Lemma expire_rate_events_sorted (cutoff : Time) (rates : list Time) :
  StronglySorted Z.le rates →
  expire_rate_events cutoff rates = List.filter (λ t, After t cutoff) rates.
Proof.
  intros Hs. rw /expire_rate_events -(search_filter _ zeroTime).
  - intros i j x y Hij Hx Hy. rw !After_spec.
    destruct (decide (i = j)) as [->|?]; [by simplify_eq|].
    pose proof (StronglySorted_before _ _ i j _ _ Hs ltac:(lia) Hx Hy). lia.
  - by destruct (sort_Search _ _ _ _).
Qed.

(** Expiry of rate responses.  The binary search of the code drops exactly
    the responses that are not after the cutoff, whenever the responses were
    recorded in time order. *)
Theorem expire_rate_events_spec (cutoff : Time) (rates : list Time) :
  StronglySorted Z.le rates →
  expire_rate_events cutoff rates = List.filter (λ t, After t cutoff) rates.
Proof. apply expire_rate_events_sorted. Qed.

(** ** Rate responses *)

Section rate.
Context {MO : MapOrder} {EV : Env}.

(** The rate responses of the window that ends now, the new one included. *)
Definition rate_sequence (now : Time) (g : Governor) : Z :=
  1 + Z.of_nat (length (List.filter (λ t, After t (Add now (- RateResponseWindow (config g))))
                          (rateEvents (circuit g)))).

(** A reset announced while the previous one has not passed. *)
Definition second_reset (now : Time) (outcome : Outcome) (g : Governor) : Prop :=
  lastRateReset (circuit g) ≠ zeroTime ∧ now < lastRateReset (circuit g) ∧ now < ResetAt outcome.

Lemma raiseCooldown_spec until g :
  cooldownUntil (raiseCooldown until g) = Z.max (cooldownUntil g) until
  ∧ circuit (raiseCooldown until g) = circuit g ∧ config (raiseCooldown until g) = config g.
Proof. rw /raiseCooldown. case_match; time_spec; simpl; split_and!; try done; lia. Qed.

Lemma transition_circuit state reason until g :
  circuit (transitionCircuitLocked state reason until g)
  = (circuit g) <| cd_state := state |> <| cd_reason := reason |> <| openUntil := until |>.
Proof. rw /transitionCircuitLocked /queueEventLocked. by repeat case_match. Qed.

Lemma transition_rest state reason until g :
  cooldownUntil (transitionCircuitLocked state reason until g) = cooldownUntil g
  ∧ config (transitionCircuitLocked state reason until g) = config g.
Proof. rw /transitionCircuitLocked /queueEventLocked. by repeat case_match. Qed.

Lemma expire_circuit now g :
  circuit (expireLocked now g)
  = (circuit g) <| rateEvents ::= expire_rate_events (Add now (- RateResponseWindow (config g))) |>
  ∧ cooldownUntil (expireLocked now g) = cooldownUntil g
  ∧ config (expireLocked now g) = config g ∧ readings (expireLocked now g) = readings g.
Proof. split_and!; by simpl. Qed.

Lemma taskLocked_circuit id g :
  circuit (taskLocked id g).2 = circuit g ∧ cooldownUntil (taskLocked id g).2 = cooldownUntil g.
Proof. done. Qed.

(** The reset that [open_before_reset] waits for, with its margin. *)
Definition later_reset (outcome : Outcome) (g : Governor) : Time :=
  Z.max (ResetAt outcome) (lastRateReset (circuit g)) + ResetSafetyMargin (config g).

Lemma second_reset_bool now outcome g :
  negb (IsZero (lastRateReset (circuit g))) && After (ResetAt outcome) now
    && Before now (lastRateReset (circuit g)) = true ↔ second_reset now outcome g.
Proof.
  rw /second_reset !andb_true_iff negb_true_iff IsZero_false After_spec Before_spec. tauto.
Qed.

Lemma open_before_reset_spec now outcome g :
  cooldownUntil (open_before_reset now outcome g) = cooldownUntil g
  ∧ config (open_before_reset now outcome g) = config g
  ∧ lastRateReset (circuit (open_before_reset now outcome g)) = lastRateReset (circuit g)
  ∧ rateEvents (circuit (open_before_reset now outcome g)) = rateEvents (circuit g)
  ∧ (second_reset now outcome g →
       cd_state (circuit (open_before_reset now outcome g)) = CircuitOpenUntil
       ∧ openUntil (circuit (open_before_reset now outcome g)) = later_reset outcome g)
  ∧ (¬ second_reset now outcome g →
       circuit (open_before_reset now outcome g) = circuit g).
Proof.
  rw -!second_reset_bool /open_before_reset. case_match eqn:E; [|by split_and!].
  destruct (transition_rest CircuitOpenUntil OutcomeRateCapacity
    (if After (Add (ResetAt outcome) (ResetSafetyMargin (config g)))
          (Add (lastRateReset (circuit g)) (ResetSafetyMargin (config g)))
     then Add (ResetAt outcome) (ResetSafetyMargin (config g))
     else Add (lastRateReset (circuit g)) (ResetSafetyMargin (config g))) g) as [-> ->].
  rw !transition_circuit. split_and!; try done. intros _. split; [done|].
  simpl. rw /later_reset /Add. case_match; time_spec; lia.
Qed.

(** What [record_rate] leaves, in terms of the state before it. *)
Record rate_effect (now : Time) (outcome : Outcome) (g : Governor)
    (selected : Duration) (g' : Governor) : Prop := {
  re_selected : selected =
    (if IsZero (authoritative_until now outcome)
     then Z.max (baseline_of (rate_sequence now g))
            (jitter (readings g) (baseline_of (rate_sequence now g)) (rate_sequence now g))
     else Sub (authoritative_until now outcome) now);
  re_cooldown : cooldownUntil g' =
    (if 0 <? selected then Z.max (cooldownUntil g) (now + selected) else cooldownUntil g);
  re_config : config g' = config g;
  re_reset : lastRateReset (circuit g') =
    (if IsZero (ResetAt outcome) then lastRateReset (circuit g) else ResetAt outcome);
  re_review : RateResponseThreshold (config g) ≤ rate_sequence now g →
    cd_state (circuit g') = CircuitHumanReviewRequired
    ∧ cd_reason (circuit g') = OutcomeRateCapacity;
  re_open : rate_sequence now g < RateResponseThreshold (config g) →
    second_reset now outcome g →
    cd_state (circuit g') = CircuitOpenUntil ∧ openUntil (circuit g') = later_reset outcome g;
  re_same : rate_sequence now g < RateResponseThreshold (config g) →
    ¬ second_reset now outcome g →
    cd_state (circuit g') = cd_state (circuit g) ∧ openUntil (circuit g') = openUntil (circuit g)
}.

Lemma select_backoff_spec now outcome sequence g :
  select_backoff now outcome sequence g =
    (if IsZero (authoritative_until now outcome)
     then Z.max (baseline_of sequence) (jitter (readings g) (baseline_of sequence) sequence)
     else Sub (authoritative_until now outcome) now).
Proof. rw /select_backoff. destruct (IsZero _); [|done]. simpl. case_match; time_spec; lia. Qed.

Lemma note_response_spec now g :
  StronglySorted Z.le (rateEvents (circuit g)) →
  Z.of_nat (length (rateEvents (circuit (note_response now g)))) = rate_sequence now g
  ∧ cooldownUntil (note_response now g) = cooldownUntil g
  ∧ config (note_response now g) = config g ∧ readings (note_response now g) = readings g
  ∧ circuit (note_response now g)
    = (circuit g) <| rateEvents := rateEvents (circuit (note_response now g)) |>.
Proof.
  intros Hs. split_and!; try by simpl.
  change (rateEvents (circuit (note_response now g))) with
    (expire_rate_events (Add now (- RateResponseWindow (config g))) (rateEvents (circuit g))
     ++ [now]).
  rw /rate_sequence (expire_rate_events_sorted _ _ Hs) List.length_app. simpl. lia.
Qed.

Lemma record_rate_run now outcome g :
  record_rate now outcome g =
    let g2 := note_response now g in
    let selected := select_backoff now outcome (Z.of_nat (length (rateEvents (circuit g2)))) g2 in
    let g3 := if 0 <? selected then raiseCooldown (Add now selected) g2 else g2 in
    (selected, review_threshold (note_reset outcome (open_before_reset now outcome g3))).
Proof.
  rw /record_rate bind_run. cbn [modify fst snd]. generalize (note_response now g). intros g2.
  rw !bind_run. cbn [modify gets fst snd]. cbn zeta.
  by destruct (0 <? select_backoff _ _ _ _).
Qed.
Lemma receipts_spec p outcome set g :
  if running p && receiptAware p
  then (FinishWithAttemptReceipts p outcome set g).1.2 = complete p
       ∧ ended serene g (FinishWithAttemptReceipts p outcome set g).2
  else ∃ e, FinishWithAttemptReceipts p outcome set g = ((failed e, p), g).
Proof.
  rw /running /FinishWithAttemptReceipts.
  destruct (attached p), (completed p), (started p), (receiptAware p);
    cbn [negb orb andb]; try by eexists.
  match goal with |- (?m g).1.2 = _ ∧ _ =>
    enough (returns (λ r, r.2 = complete p) m ∧ frees serene (clock (readings g)) m) as [Hr Hm]
      by (split; [apply Hr|by apply Hm]) end.
  split.
  - repeat lazymatch goal with
    | |- returns _ (finishReceiptFailureLocked _ _ _ _) => apply returns_receiptFailure
    | |- returns _ (reconcileReceipts _ _ _ _ _ _) => apply returns_reconcile
    | _ => return_step
    end.
  - repeat first [frees_step | apply frees_receiptFailure | apply frees_reconcile; lia].
Qed.
End receipts.
Lemma yields_proceed persistence classifier ctx client request aware admission p :
  fresh_permit p →
  yields (λ r new, governed (has_store persistence) new ∧ settled r new ∧ answered r new)
    (proceed around persistence classifier ctx client request aware admission p).
Proof.
  intros Hfresh. rw /proceed. destruct (ctx_Err ctx) as [e|].
  { apply (yields_lift (λ r, r.2 = complete p)); [by apply returns_cancel_before|].
    intros r Hr. apply yields_ret. rw Hr. split_and!; [constructor| |].
    - intros q [= <-]. by left.
    - split; [intros [req ?%elem_of_nil]|]; done. }
  set (req := request <| ProviderRequest := _ |>).
  apply (yields_lift (λ r : option error * Permit, match r.1 with
    | None => running r.2 = true ∧ receiptAware r.2 = aware ∧ GovTypes.request r.2 = GovTypes.request p
    | Some _ => r.2 = p end)); [destruct aware; by apply returns_start|].
  intros [[e|] q] Hq; cbn [fst snd] in Hq.
  { subst q. apply yields_ret. split_and!; [constructor| |].
    - intros q [= <-]. right. destruct Hfresh as (_ & ? & _). done.
    - split; [intros [? ?%elem_of_nil]|]; done. }
  destruct Hq as (Hrun & Haware & _).
  apply (yields_lift (λ _, True)); [apply returns_True|intros _ _].
  destruct persistence as [store|].
  - do 3 (apply (yields_lift (λ _, True)); [apply returns_True|intros ? _]).
    apply yields_effect. case_match.
    + apply (yields_lift (λ r, r.2 = complete q)); [by apply returns_cancel_after|].
      intros r Hr. apply yields_ret. rw Hr. split_and!; [by constructor| |].
      * intros ? [= <-]. by left.
      * split; [|done]. intros [x Hx]. apply list_elem_of_singleton in Hx. done.
    + eapply yields_mono; [by apply yields_dispatch|].
      intros r new (Hp & Hresp & record & err & -> & Hid & Htask). split_and!.
      * by apply Governed_full.
      * intros ? Hp'. rw Hp in Hp'. injection Hp' as <-. by left.
      * split; [done|]. intros _. eexists. by do 2 constructor.
  - eapply yields_mono; [by apply yields_dispatch|]. intros r new (Hp & Hresp & ->). split_and!.
    + by apply Governed_bare.
    + intros ? Hp'. rw Hp in Hp'. injection Hp' as <-. by left.
    + split; [done|]. intros _. eexists. constructor.
Qed.

Lemma returns_preflight request client :
  returns (λ r, match r with
    | inl res => res_Permit (ex_Admission res) = None ∧ ex_Response res = None
    | inr _ => True end) (preflight request client).
Proof.
  rw /preflight. destruct client as [client|]; [|by apply returns_ret].
  apply returns_bind. intros c. case_match; [by apply returns_ret|].
  eapply returns_bind_post.
  - instantiate (1 := λ o, ∀ r, o = Some r → res_Permit r = None).
    destruct (cl_GatewayContractHealth client) as [health|]; [|by apply returns_ret].
    case_match; [|by apply returns_ret].
    eapply (returns_bind_post (λ a, res_Permit a = None)).
    + rw /gatewayContractHealthAdmission. apply returns_bind. intros _. by apply returns_ret.
    + intros a Ha. apply returns_ret. by intros r [= <-].
  - intros [r|] Hr; [by apply returns_ret; split; [apply Hr|]|].
    case_match; [by apply returns_ret|]. apply returns_ret. by destruct (resolve_model c request).
Qed.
++++
Please reproduce exactly the lines in the listing above from the one containing "later_reset outcome g)" through the one containing "(selected : Duration)", both included, and nothing more.

— Your solution —
       ∧ openUntil (circuit (open_before_reset now outcome g)) = later_reset outcome g)
  ∧ (¬ second_reset now outcome g →
       circuit (open_before_reset now outcome g) = circuit g).
Proof.
  rw -!second_reset_bool /open_before_reset. case_match eqn:E; [|by split_and!].
  destruct (transition_rest CircuitOpenUntil OutcomeRateCapacity
    (if After (Add (ResetAt outcome) (ResetSafetyMargin (config g)))
          (Add (lastRateReset (circuit g)) (ResetSafetyMargin (config g)))
     then Add (ResetAt outcome) (ResetSafetyMargin (config g))
     else Add (lastRateReset (circuit g)) (ResetSafetyMargin (config g))) g) as [-> ->].
  rw !transition_circuit. split_and!; try done. intros _. split; [done|].
  simpl. rw /later_reset /Add. case_match; time_spec; lia.
Qed.

(** What [record_rate] leaves, in terms of the state before it. *)
Record rate_effect (now : Time) (outcome : Outcome) (g : Governor)
    (selected : Duration) (g' : Governor) : Prop := {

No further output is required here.